(YOUR GOAL):
Copy, exactly and without additions, every line in the records below from the one holding "lock_guard (a <- table_update" through the one holding "Definition table_pop (type", both ends included.

(Beginning of ENTRIES PROVIDED)

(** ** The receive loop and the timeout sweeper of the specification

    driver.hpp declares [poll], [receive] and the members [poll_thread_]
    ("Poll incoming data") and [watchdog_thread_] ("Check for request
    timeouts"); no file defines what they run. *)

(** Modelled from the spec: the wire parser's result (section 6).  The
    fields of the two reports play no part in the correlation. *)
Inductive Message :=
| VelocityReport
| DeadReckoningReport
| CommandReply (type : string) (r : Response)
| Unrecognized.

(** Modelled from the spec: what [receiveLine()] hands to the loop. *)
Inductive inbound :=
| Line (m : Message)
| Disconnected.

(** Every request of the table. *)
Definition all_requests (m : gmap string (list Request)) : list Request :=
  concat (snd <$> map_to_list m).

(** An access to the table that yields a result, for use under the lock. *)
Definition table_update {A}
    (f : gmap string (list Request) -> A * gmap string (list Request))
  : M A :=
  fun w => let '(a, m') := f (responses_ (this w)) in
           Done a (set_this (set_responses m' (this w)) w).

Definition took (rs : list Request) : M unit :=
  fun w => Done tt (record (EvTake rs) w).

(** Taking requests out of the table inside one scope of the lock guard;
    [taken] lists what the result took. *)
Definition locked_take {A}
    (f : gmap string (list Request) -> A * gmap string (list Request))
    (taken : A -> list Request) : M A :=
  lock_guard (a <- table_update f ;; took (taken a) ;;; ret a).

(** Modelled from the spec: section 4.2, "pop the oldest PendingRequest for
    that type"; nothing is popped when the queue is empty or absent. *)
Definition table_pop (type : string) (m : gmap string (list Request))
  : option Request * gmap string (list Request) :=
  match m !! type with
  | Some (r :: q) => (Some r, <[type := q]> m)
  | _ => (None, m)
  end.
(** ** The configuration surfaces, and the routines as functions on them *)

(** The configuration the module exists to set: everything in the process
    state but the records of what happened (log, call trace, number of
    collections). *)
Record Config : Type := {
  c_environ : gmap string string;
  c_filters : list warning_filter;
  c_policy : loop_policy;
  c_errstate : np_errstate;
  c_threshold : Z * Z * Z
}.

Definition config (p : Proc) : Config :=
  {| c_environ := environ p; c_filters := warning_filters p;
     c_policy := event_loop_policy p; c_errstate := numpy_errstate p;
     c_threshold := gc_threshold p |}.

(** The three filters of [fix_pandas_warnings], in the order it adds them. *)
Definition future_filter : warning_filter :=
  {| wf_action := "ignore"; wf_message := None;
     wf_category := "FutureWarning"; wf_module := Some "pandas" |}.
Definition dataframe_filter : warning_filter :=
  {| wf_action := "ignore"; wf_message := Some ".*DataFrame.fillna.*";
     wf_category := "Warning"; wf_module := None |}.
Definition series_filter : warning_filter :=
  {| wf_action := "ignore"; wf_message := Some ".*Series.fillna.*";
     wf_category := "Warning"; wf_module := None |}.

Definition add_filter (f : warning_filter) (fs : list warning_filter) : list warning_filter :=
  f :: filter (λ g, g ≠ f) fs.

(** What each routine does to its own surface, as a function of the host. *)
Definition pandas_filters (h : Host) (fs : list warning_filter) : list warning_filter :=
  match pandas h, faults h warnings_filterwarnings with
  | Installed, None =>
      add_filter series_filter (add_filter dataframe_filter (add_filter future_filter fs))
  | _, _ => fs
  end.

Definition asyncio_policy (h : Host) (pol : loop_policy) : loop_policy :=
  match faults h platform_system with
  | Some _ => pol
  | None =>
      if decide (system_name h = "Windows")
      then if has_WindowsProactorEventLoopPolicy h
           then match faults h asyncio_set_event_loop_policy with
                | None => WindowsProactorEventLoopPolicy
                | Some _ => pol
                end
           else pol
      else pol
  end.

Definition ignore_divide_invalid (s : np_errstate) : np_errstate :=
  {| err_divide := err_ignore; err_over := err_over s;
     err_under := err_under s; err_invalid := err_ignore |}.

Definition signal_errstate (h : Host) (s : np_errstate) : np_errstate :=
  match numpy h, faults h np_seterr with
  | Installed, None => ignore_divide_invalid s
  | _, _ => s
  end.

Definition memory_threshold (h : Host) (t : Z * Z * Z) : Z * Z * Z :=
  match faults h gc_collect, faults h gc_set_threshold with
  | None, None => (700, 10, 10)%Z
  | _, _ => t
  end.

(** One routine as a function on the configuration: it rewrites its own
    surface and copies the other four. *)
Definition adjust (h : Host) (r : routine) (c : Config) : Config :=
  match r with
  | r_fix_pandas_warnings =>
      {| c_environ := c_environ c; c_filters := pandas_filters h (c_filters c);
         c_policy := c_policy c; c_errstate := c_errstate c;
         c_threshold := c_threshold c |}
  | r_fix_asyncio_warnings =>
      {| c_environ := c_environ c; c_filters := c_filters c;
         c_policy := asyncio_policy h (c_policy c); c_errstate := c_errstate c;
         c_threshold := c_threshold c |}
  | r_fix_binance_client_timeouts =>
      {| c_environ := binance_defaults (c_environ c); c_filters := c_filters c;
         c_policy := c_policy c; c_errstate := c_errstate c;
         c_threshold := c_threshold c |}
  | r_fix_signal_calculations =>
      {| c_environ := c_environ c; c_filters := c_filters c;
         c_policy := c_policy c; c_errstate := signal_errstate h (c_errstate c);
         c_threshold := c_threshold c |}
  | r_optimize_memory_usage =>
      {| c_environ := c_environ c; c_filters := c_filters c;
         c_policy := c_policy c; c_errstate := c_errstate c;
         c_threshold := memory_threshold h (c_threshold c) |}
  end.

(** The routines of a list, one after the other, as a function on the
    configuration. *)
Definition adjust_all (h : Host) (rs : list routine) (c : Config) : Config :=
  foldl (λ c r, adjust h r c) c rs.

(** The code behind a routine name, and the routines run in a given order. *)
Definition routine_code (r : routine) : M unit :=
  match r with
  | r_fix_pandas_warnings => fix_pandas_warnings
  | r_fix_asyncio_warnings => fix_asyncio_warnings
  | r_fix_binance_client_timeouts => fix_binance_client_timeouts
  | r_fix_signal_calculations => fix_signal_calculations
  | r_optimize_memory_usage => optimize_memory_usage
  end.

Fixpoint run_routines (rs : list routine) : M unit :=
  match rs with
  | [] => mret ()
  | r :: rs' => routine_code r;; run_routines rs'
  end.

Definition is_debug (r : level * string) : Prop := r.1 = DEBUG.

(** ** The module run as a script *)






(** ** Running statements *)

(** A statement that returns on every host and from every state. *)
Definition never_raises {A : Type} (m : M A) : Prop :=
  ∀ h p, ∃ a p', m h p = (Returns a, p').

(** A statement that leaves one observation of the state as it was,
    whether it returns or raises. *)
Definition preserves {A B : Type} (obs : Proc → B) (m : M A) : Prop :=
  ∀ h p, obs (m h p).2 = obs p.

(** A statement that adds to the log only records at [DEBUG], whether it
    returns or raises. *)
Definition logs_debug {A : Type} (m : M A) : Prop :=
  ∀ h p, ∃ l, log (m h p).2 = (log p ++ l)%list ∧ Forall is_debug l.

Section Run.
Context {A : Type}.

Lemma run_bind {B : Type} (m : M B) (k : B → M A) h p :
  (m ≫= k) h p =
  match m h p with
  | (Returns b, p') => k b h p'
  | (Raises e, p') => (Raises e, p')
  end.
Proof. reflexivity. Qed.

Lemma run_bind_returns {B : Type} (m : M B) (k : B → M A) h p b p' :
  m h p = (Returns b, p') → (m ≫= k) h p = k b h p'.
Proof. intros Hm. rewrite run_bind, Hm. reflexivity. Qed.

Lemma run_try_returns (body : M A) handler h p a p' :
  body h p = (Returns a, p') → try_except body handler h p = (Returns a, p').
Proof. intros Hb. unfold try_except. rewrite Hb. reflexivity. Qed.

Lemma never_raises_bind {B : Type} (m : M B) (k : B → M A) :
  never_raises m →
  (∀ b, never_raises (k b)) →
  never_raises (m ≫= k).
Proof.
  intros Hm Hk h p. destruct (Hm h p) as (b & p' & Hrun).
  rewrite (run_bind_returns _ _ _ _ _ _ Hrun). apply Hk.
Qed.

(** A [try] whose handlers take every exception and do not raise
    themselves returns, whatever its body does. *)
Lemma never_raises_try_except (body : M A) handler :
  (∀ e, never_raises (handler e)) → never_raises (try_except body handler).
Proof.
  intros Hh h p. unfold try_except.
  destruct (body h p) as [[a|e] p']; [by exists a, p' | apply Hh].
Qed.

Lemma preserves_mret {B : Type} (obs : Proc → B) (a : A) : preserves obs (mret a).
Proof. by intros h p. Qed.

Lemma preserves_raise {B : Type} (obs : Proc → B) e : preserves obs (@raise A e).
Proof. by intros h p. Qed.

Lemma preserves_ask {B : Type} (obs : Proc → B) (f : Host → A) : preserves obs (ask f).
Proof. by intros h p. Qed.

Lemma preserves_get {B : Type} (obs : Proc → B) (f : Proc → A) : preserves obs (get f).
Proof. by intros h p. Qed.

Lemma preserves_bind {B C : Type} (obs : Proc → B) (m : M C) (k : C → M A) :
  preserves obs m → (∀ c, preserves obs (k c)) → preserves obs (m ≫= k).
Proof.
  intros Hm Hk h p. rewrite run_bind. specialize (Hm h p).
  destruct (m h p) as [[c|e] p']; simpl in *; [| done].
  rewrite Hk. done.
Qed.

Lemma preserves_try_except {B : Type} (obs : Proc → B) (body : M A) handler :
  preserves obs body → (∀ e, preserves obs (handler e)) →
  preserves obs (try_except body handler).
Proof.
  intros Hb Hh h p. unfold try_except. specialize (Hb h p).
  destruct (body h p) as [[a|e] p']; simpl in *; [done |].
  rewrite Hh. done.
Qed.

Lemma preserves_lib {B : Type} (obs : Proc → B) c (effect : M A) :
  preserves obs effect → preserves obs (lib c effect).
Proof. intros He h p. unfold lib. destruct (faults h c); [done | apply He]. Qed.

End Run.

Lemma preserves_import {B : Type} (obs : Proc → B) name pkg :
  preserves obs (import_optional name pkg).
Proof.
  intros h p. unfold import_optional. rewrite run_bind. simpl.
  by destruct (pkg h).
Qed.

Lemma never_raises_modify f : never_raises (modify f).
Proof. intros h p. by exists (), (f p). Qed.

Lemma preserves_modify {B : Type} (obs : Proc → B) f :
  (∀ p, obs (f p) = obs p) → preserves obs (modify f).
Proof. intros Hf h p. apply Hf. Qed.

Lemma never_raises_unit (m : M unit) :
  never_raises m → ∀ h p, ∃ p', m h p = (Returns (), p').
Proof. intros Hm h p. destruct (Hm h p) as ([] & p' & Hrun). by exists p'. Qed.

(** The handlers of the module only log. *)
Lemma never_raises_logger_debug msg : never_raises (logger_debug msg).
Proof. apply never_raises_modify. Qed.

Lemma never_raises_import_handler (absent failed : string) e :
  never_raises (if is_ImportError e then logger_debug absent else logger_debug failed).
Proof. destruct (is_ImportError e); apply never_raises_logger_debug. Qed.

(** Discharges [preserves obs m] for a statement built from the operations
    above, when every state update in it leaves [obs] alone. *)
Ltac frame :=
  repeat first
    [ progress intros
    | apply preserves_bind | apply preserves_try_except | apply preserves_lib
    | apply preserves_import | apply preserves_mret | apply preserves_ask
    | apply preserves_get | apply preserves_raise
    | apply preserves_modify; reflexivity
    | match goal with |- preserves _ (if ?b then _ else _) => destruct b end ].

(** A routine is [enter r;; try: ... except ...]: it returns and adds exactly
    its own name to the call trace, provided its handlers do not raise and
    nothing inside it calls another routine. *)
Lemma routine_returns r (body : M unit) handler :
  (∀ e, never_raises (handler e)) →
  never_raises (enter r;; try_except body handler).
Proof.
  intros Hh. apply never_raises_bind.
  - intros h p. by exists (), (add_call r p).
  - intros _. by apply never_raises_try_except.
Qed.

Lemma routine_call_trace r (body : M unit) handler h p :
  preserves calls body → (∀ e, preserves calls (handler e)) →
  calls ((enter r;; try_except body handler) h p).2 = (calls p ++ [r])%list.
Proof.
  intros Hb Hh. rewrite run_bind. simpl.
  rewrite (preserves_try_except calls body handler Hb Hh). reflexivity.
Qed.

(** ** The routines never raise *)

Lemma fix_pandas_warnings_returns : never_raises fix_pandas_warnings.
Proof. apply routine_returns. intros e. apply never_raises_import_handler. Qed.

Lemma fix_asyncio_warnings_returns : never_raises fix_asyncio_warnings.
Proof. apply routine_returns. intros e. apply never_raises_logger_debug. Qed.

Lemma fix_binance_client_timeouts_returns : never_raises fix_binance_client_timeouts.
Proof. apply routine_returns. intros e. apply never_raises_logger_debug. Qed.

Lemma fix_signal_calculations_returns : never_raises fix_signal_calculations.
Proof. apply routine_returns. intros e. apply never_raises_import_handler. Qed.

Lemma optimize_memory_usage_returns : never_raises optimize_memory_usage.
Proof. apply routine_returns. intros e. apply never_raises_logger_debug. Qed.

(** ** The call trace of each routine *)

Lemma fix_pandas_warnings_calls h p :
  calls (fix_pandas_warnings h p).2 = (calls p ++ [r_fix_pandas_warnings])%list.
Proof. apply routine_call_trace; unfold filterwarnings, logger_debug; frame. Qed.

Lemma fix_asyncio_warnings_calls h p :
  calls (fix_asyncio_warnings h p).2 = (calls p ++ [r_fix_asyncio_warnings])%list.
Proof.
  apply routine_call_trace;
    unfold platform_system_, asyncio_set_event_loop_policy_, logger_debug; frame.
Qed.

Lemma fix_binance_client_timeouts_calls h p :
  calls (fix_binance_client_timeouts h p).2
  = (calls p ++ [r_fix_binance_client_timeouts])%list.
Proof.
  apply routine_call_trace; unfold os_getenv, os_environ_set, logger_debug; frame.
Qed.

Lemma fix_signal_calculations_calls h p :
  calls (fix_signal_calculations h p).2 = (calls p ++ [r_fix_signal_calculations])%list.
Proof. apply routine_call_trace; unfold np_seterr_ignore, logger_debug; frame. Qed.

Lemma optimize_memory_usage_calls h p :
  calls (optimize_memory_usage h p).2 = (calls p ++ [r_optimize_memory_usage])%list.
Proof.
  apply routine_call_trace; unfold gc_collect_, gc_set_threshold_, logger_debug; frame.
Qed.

(End of ENTRIES PROVIDED)

(OUTPUT FOR THIS EXERCISE):
  lock_guard (a <- table_update f ;; took (taken a) ;;; ret a).

(** Modelled from the spec: section 4.2, "pop the oldest PendingRequest for
    that type"; nothing is popped when the queue is empty or absent. *)
Definition table_pop (type : string) (m : gmap string (list Request))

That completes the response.